Incidence of cardiac-related deaths among patients aged ≥65 years with B-cell malignancies treated with ibrutinib Free

Background Ibrutinib (ibr) is associated with an increased risk of fatal and serious cardiac failure in clinical trials, likely due to off-target kinase inhibition. However, data on real-world ibr cardiovascular safety are limited. This study reviews real-world incidence of cardiac-related death (CRD) reported among Medicare beneficiaries with B-cell malignancies (BCM) receiving ibr.

Methods This was a retrospective longitudinal study using the de-identified Medicare Fee-for-Service (FFS) database. Patients (pts) were included if they initiated ibr 01/01/2017-12/31/2021 (National Death Index [NDI] data cutoff), had ≥2 non-drug claims ≥1 day apart of the same qualifying BCM (chronic lymphocytic leukemia/small lymphocytic lymphoma [CLL/SLL], follicular lymphoma, mantle cell lymphoma, marginal zone lymphoma, or Waldenström macroglobulinemia) and had ≥12 months of continuous Medicare enrollment (Parts A, B, and D) prior to index date (baseline period). Index date was defined as date of ibr initiation in Medicare FFS, and pts were followed until the earliest of ibr discontinuation (days' supply +60 days gap), death, end of Medicare enrollment, or study end. Baseline demographic characteristics were summarized using descriptive statistics in the overall cohort and by BCM. BCM groups were defined based on the closest diagnosis date prior to index date, and mutually exclusive as CLL/SLL, single non-CLL BCM, or multiple BCMs. The primary outcome of interest was CRD, defined as an ICD-10 diagnosis code for cardiac arrest/sudden cardiac death, atrial fibrillation or flutter, heart failure (HF), myocardial infarction (MI), ventricular fibrillation or flutter, or ventricular tachycardia listed as the primary cause of death in NDI. Number and proportion of events were summarized. Incidence rate as a function of time on therapy was estimated as number of events per 100,000 person-years (pys) during ibr treatment. All analyses were performed for the overall cohort and by BCM group.
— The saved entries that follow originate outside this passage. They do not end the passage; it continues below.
(* ===== verification/Predictor.v ===== *)
(** * The contention predictor ([crates/core/src/predictor.rs])

    Per key, a running mean and variance of hold times in double precision,
    and the window forecast from them.  The theorems: when a forecast is
    offered, and that a key that is always held for the same time is forecast
    exactly. *)

From S2P Require Import Prelude Core F64.

Definition MIN_SAMPLES : Z := 3.

Record AvailabilityForecast := mk_forecast {
  best_case_ms : Z; expected_ms : Z; worst_case_ms : Z; confidence_samples : Z }.

Record KeyStats := mk_stats { ewma_ms : f64; ewma_var_ms : f64; samples : Z }.

(** The map in the mutex. *)
Abbreviation predictor := (gmap string KeyStats).

(** The update of one key's statistics. *)
Definition observe_stats (hold_ms : Z) (st : KeyStats) : KeyStats :=
  let n := samples st + 1 in
  let alpha := f64_div (f64_of_Z 1) (f64_of_Z (Z.min n 20)) in
  let delta := f64_sub (f64_of_Z hold_ms) (ewma_ms st) in
  mk_stats (f64_add (ewma_ms st) (f64_mul alpha delta))
    (f64_add (ewma_var_ms st) (f64_mul alpha (f64_sub (f64_mul delta delta) (ewma_var_ms st)))) n.

(** [observe_hold]. *)
Definition observe_hold (key : string) (hold_ms : Z) (keys : predictor) : predictor :=
  let st := default (mk_stats (f64_of_Z hold_ms) (f64_of_Z 0) 0) (keys !! key) in
  <[key := observe_stats hold_ms st]> keys.

Definition window (st : KeyStats) (elapsed : Z) : AvailabilityForecast :=
  let sigma := f64_max (f64_sqrt (ewma_var_ms st)) (f64_of_Z 1) in
  let remaining_best := f64_sub (f64_max (f64_sub (ewma_ms st) sigma) (f64_of_Z 1)) (f64_of_Z elapsed) in
  let remaining_exp := f64_sub (ewma_ms st) (f64_of_Z elapsed) in
  let remaining_worst := f64_sub (f64_add (ewma_ms st) sigma) (f64_of_Z elapsed) in
  let ms x := f64_as_u64 (f64_max x (f64_of_Z 0)) in
  mk_forecast (ms remaining_best) (ms remaining_exp) (ms remaining_worst) (samples st).

(** [forecast]. *)
Definition forecast (key : string) (elapsed : Z) (keys : predictor) : option AvailabilityForecast :=
  st ← keys !! key; if samples st <? MIN_SAMPLES then None else Some (window st elapsed).

Definition observe_all (key : string) (holds : list Z) (keys : predictor) : predictor :=
  foldl (fun keys h => observe_hold key h keys) keys holds.

(** Holds of 100, 200 and 300 ms: mean 200 ms, spread about 104 ms; the
    worst case is one spread above the mean. *)
Example forecast_spread :
  forecast "k" 0 (observe_all "k" [100; 200; 300] ∅) = Some (mk_forecast 95 200 304 3).
Proof. vm_compute. reflexivity. Qed.

(** ** Small integers are exact *)

Lemma digits2_bound m : 2 ^ (Z.pos (digits2_pos m) - 1) <= Z.pos m.
Proof.
  induction m as [m IH|m IH|]; cbn [digits2_pos]; [| |done]; rewrite Pos2Z.inj_succ;
    replace (Z.succ (Z.pos (digits2_pos m)) - 1) with (Z.succ (Z.pos (digits2_pos m) - 1)) by lia;
    rewrite Z.pow_succ_r by lia; lia.
Qed.

Lemma digits2_iter m p : Z.pos (digits2_pos (Pos.iter xO m p)) = Z.pos (digits2_pos m) + Z.pos p.
Proof.
  induction p as [|p IH] using Pos.peano_ind; [cbn; lia|]. rewrite Pos.iter_succ. cbn [digits2_pos]. lia.
Qed.

Lemma iter_xO_value m p : Z.pos (Pos.iter xO m p) = Z.pos m * 2 ^ Z.pos p.
Proof.
  induction p as [|p IH] using Pos.peano_ind; [cbn; lia|]. rewrite Pos.iter_succ, Pos2Z.inj_succ, Z.pow_succ_r by lia. lia.
Qed.

Lemma round_exact m e : Z.pos (digits2_pos m) = 53 -> -1074 <= e <= 971 ->
  binary_round_aux 53 f64_emax false (Z.pos m) e loc_Exact = S754_finite false m e.
Proof.
  intros Hd He. unfold binary_round_aux, shr_fexp, fexp, SpecFloat.emin, f64_emax. cbn [Zdigits2 shr_record_of_loc].
  rewrite Hd. rewrite Z.max_l by lia. replace (53 + e - 53 - e) with 0 by lia. cbn [shr shr_m loc_of_shr_record round_nearest_even].
  cbn [Zdigits2 shr_record_of_loc]. rewrite Hd. rewrite Z.max_l by lia. replace (53 + e - 53 - e) with 0 by lia. cbn [shr shr_m].
  rewrite (proj2 (Z.leb_le _ _)) by lia. done.
Qed.

(** An integer below 2^53 is a double of its own value. *)
Lemma f64_of_Z_exact z : 0 < z < 2 ^ 53 -> exists m e, f64_of_Z z = S754_finite false m e /\ f64_as_u64 (f64_of_Z z) = z.
Proof.
  intros Hz. destruct z as [|m|m]; try lia. pose proof (digits2_bound m) as Hb.
  assert (Z.pos (digits2_pos m) <= 53) as Hd.
  { apply Z.nlt_ge. intros Hlt. assert (2 ^ 53 <= 2 ^ (Z.pos (digits2_pos m) - 1)) by (apply Z.pow_le_mono_r; lia). lia. }
  set (d := digits2_pos m) in *.
  unfold f64_of_Z, binary_normalize, binary_round, shl_align, fexp, SpecFloat.emin.
  change (3 - f64_emax - f64_prec) with (-1074). change f64_prec with 53. fold d.
  rewrite Z.max_l by lia. rewrite Z.add_0_r, Z.sub_0_r.
  destruct (Z.pos d - 53) as [|p|p] eqn:Ed; [|lia|].
  - rewrite (round_exact m 0) by lia. exists m, 0. split; [done|]. cbn [f64_as_u64 Z.leb Z.compare]. unfold u64_max, u64_mod. lia.
  - pose proof (digits2_iter m p) as Hi. fold d in Hi. rewrite (round_exact _ (Z.neg p)) by lia.
    eexists _, _. split; [done|]. cbn [f64_as_u64]. rewrite (proj2 (Z.leb_gt _ _)) by lia.
    change (- Z.neg p) with (Z.pos p). rewrite iter_xO_value, Z.div_mul by lia. unfold u64_max, u64_mod. lia.
Qed.

(** ** A steady key *)

Lemma sub_same s m e : f64_sub (S754_finite s m e) (S754_finite s m e) = S754_zero false.
Proof. unfold f64_sub, SFsub. by rewrite Z.sub_diag. Qed.

Lemma alpha_finite n : 1 <= n -> exists m e, f64_div (f64_of_Z 1) (f64_of_Z (Z.min n 20)) = S754_finite false m e.
Proof.
  intros Hn.
  assert (forallb (fun k => match f64_div (f64_of_Z 1) (f64_of_Z k) with S754_finite false _ _ => true | _ => false end)
    (seqZ 1 20) = true) as Hc by (vm_compute; reflexivity).
  rewrite forallb_forall in Hc. specialize (Hc (Z.min n 20)).
  destruct (f64_div (f64_of_Z 1) (f64_of_Z (Z.min n 20))) as [|[]| |[] m e];
    try (discriminate Hc; apply list_elem_of_In, elem_of_seqZ; lia). by exists m, e.
Qed.

Lemma steady_step h st : 0 < h < 2 ^ 53 -> 0 <= samples st -> ewma_ms st = f64_of_Z h -> ewma_var_ms st = f64_of_Z 0 ->
  observe_stats h st = mk_stats (f64_of_Z h) (f64_of_Z 0) (samples st + 1).
Proof.
  intros Hh Hn He Hv. destruct (f64_of_Z_exact h Hh) as (m & e & Ef & _). unfold observe_stats. rewrite He, Hv.
  destruct (alpha_finite (samples st + 1)) as (am & ae & ->); [lia|]. rewrite Ef, sub_same.
  change (f64_of_Z 0) with (S754_zero false). done.
Qed.

Lemma steady_from key h n : 0 < h < 2 ^ 53 -> forall k keys, 0 <= k ->
  keys !! key = Some (mk_stats (f64_of_Z h) (f64_of_Z 0) k) ->
  observe_all key (replicate n h) keys !! key = Some (mk_stats (f64_of_Z h) (f64_of_Z 0) (k + Z.of_nat n)).
Proof.
  intros Hh. unfold observe_all. induction n as [|n IH]; intros k keys Hk E; cbn [replicate foldl].
  { rewrite E. do 2 f_equal. lia. }
  rewrite (IH (k + 1)); [do 2 f_equal; lia|lia|].
  unfold observe_hold. rewrite E, lookup_insert_eq. cbn [default]. by rewrite (steady_step h).
Qed.

Lemma steady_all key h n : 0 < h < 2 ^ 53 -> (0 < n)%nat ->
  observe_all key (replicate n h) ∅ !! key = Some (mk_stats (f64_of_Z h) (f64_of_Z 0) (Z.of_nat n)).
Proof.
  intros Hh Hn. destruct n as [|n]; [lia|]. cbn [replicate].
  change (observe_all key (h :: replicate n h) ∅) with (observe_all key (replicate n h) (observe_hold key h ∅)).
  rewrite (steady_from key h n Hh 1); [do 2 f_equal; lia|lia|].
  unfold observe_hold. rewrite lookup_empty, lookup_insert_eq. cbn [default]. by rewrite (steady_step h).
Qed.

Lemma observe_all_samples key holds : forall keys n, (samples <$> keys !! key) = (if n =? 0 then None else Some n) -> 0 <= n ->
  (samples <$> observe_all key holds keys !! key) =
    (if n + Z.of_nat (length holds) =? 0 then None else Some (n + Z.of_nat (length holds))).
Proof.
  induction holds as [|h holds IH]; intros keys n E Hn; [by rewrite Z.add_0_r|]. cbn [observe_all foldl length].
  unfold observe_all in IH. rewrite (IH _ (n + 1)); [by replace (n + 1 + Z.of_nat (length holds)) with (n + Z.of_nat (S (length holds))) by lia| |lia].
  unfold observe_hold. rewrite lookup_insert_eq. cbn [fmap option_fmap option_map samples observe_stats].
  rewrite (proj2 (Z.eqb_neq (n + 1) 0)) by lia. destruct (keys !! key) as [st|]; cbn in E |- *; case_match; zbool; simplify_eq; do 2 f_equal; lia.
Qed.

(** A forecast is offered from the third completed hold of a key on, and
    not before, whatever the holds were. *)
Theorem forecast_needs_samples key holds elapsed :
  is_Some (forecast key elapsed (observe_all key holds ∅)) <-> (3 <= length holds)%nat.
Proof.
  pose proof (observe_all_samples key holds ∅ 0 eq_refl ltac:(lia)) as E. rewrite Z.add_0_l in E. unfold forecast.
  destruct (observe_all key holds ∅ !! key) as [st|]; cbn in E |- *; case_match; zbool; simplify_eq.
  - rewrite E. unfold MIN_SAMPLES. destruct (_ <? 3) eqn:H3; zbool; split; [by intros []|lia|lia|done].
  - split; [by intros []|lia].
Qed.

(** A key that is held for the same time, a whole number of milliseconds
    below 2^53, three times or more is forecast exactly: at the moment it is
    taken, the expected release is that many milliseconds away. *)
Theorem steady_forecast_exact key h n : 0 < h < 2 ^ 53 -> (3 <= n)%nat ->
  exists w, forecast key 0 (observe_all key (replicate n h) ∅) = Some w /\ expected_ms w = h /\
            confidence_samples w = Z.of_nat n.
Proof.
  intros Hh Hn. unfold forecast. rewrite steady_all by (done || lia). cbn [mbind option_bind samples].
  unfold MIN_SAMPLES. rewrite (proj2 (Z.ltb_ge _ _)) by lia. eexists. split; [reflexivity|]. split; [|done].
  unfold window. cbn [expected_ms ewma_ms]. destruct (f64_of_Z_exact h Hh) as (m & e & Ef & Ev).
  change (f64_of_Z 0) with (S754_zero false). rewrite Ef in Ev |- *. exact Ev.
Qed.

Lemma steady_forecast_exact_witness : exists w,
  forecast "k" 0 (observe_all "k" (replicate 25 37) ∅) = Some w /\ expected_ms w = 37 /\ confidence_samples w = 25.
Proof. apply (steady_forecast_exact "k" 37 25); [done|lia]. Defined.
Results A total of 13,201 pts were included: 9129 with CLL/SLL, 3710 other non-CLL BCM, and 362 multiple BCMs. Median age at index was 77.2 yrs (interquartile range [IQR]: 72.1-82.8), with 17% of pts aged ≥85. The majority of pts were male (57.7%) and self-reported as non-Hispanic White (90.7%). Only 4.6% were Black/African American, and <1% were Asian/Pacific Islander or Hispanic. Most pts started ibr between 2017 and 2019 (22.7%-22.9% each year) and fewer pts starting in 2020 (18.6%) or 2021 (13.0%). More pts resided in the Southern (35.7%) and Midwest regions of the US (25.4%), and 8.8% of pts had dual Medicare and Medicaid eligibility. Baseline characteristics were similar across BCMs.

A total of 82 (0.6%) CRDs were identified in the overall cohort; most reported HF (n=41; 50%) or MI (n=32; 39%) as the primary cause of death. The overall incidence rate was 509.8 per 100,000 pys (95% CI 405.5-632.8). The median ibr treatment duration was 268 days (IQR: 119-659) for all pts. Among pts with events, the median time-to-event was 141.5 days (IQR: 68-339). Similar results were observed for subgroups. Among pts with CLL/SLL, with a median follow-up of 307 days (IQR: 123-731), a total of 60 (0.7%) CRDs were identified, with 28 (46.7%) HF events and 26 (43.3%) MI events. Incidence of CRD was 497.0 per 100,000 pys (95% CI 379.3-639.7) among CLL/SLL pts, and median time-to-event was 140.5 days (IQR: 75.5-357) among pts with CRDs. Of pts with non-CLL BCM, with median follow-up of 206 days (IQR: 103-479), the incidence of CRD was 533.6 per 100,000 pys (95% CI 321.2-833.2), and the median time-to-event was 182 days (IQR: 57-329) among pts with CRD. Deaths from other causes occurred in 16.1% of the overall population, with a slightly higher proportion in non-CLL BCM (18.5%) than CLL (15.1%) and multiple BCMs (16.6%).

Conclusion In this large real-world setting among pts aged ≥65 yrs who initiated ibr for BCM, 82 CRDs were identified and a higher incidence rate of CRD (510 per 100,000 pys) was seen than previously reported rates for 65-yr-olds in the general population (200-400 per 100,000 pys; Chugh J Am Coll Cardiol 2004). These results were consistent with previous smaller studies with ibr (Lampson Blood 2017; Guha J Am Coll Cardiol 2020). Additional assessment of secondary causes of death and diagnosis near death are needed to verify study results, as well as extending to other Bruton tyrosine kinase inhibitors.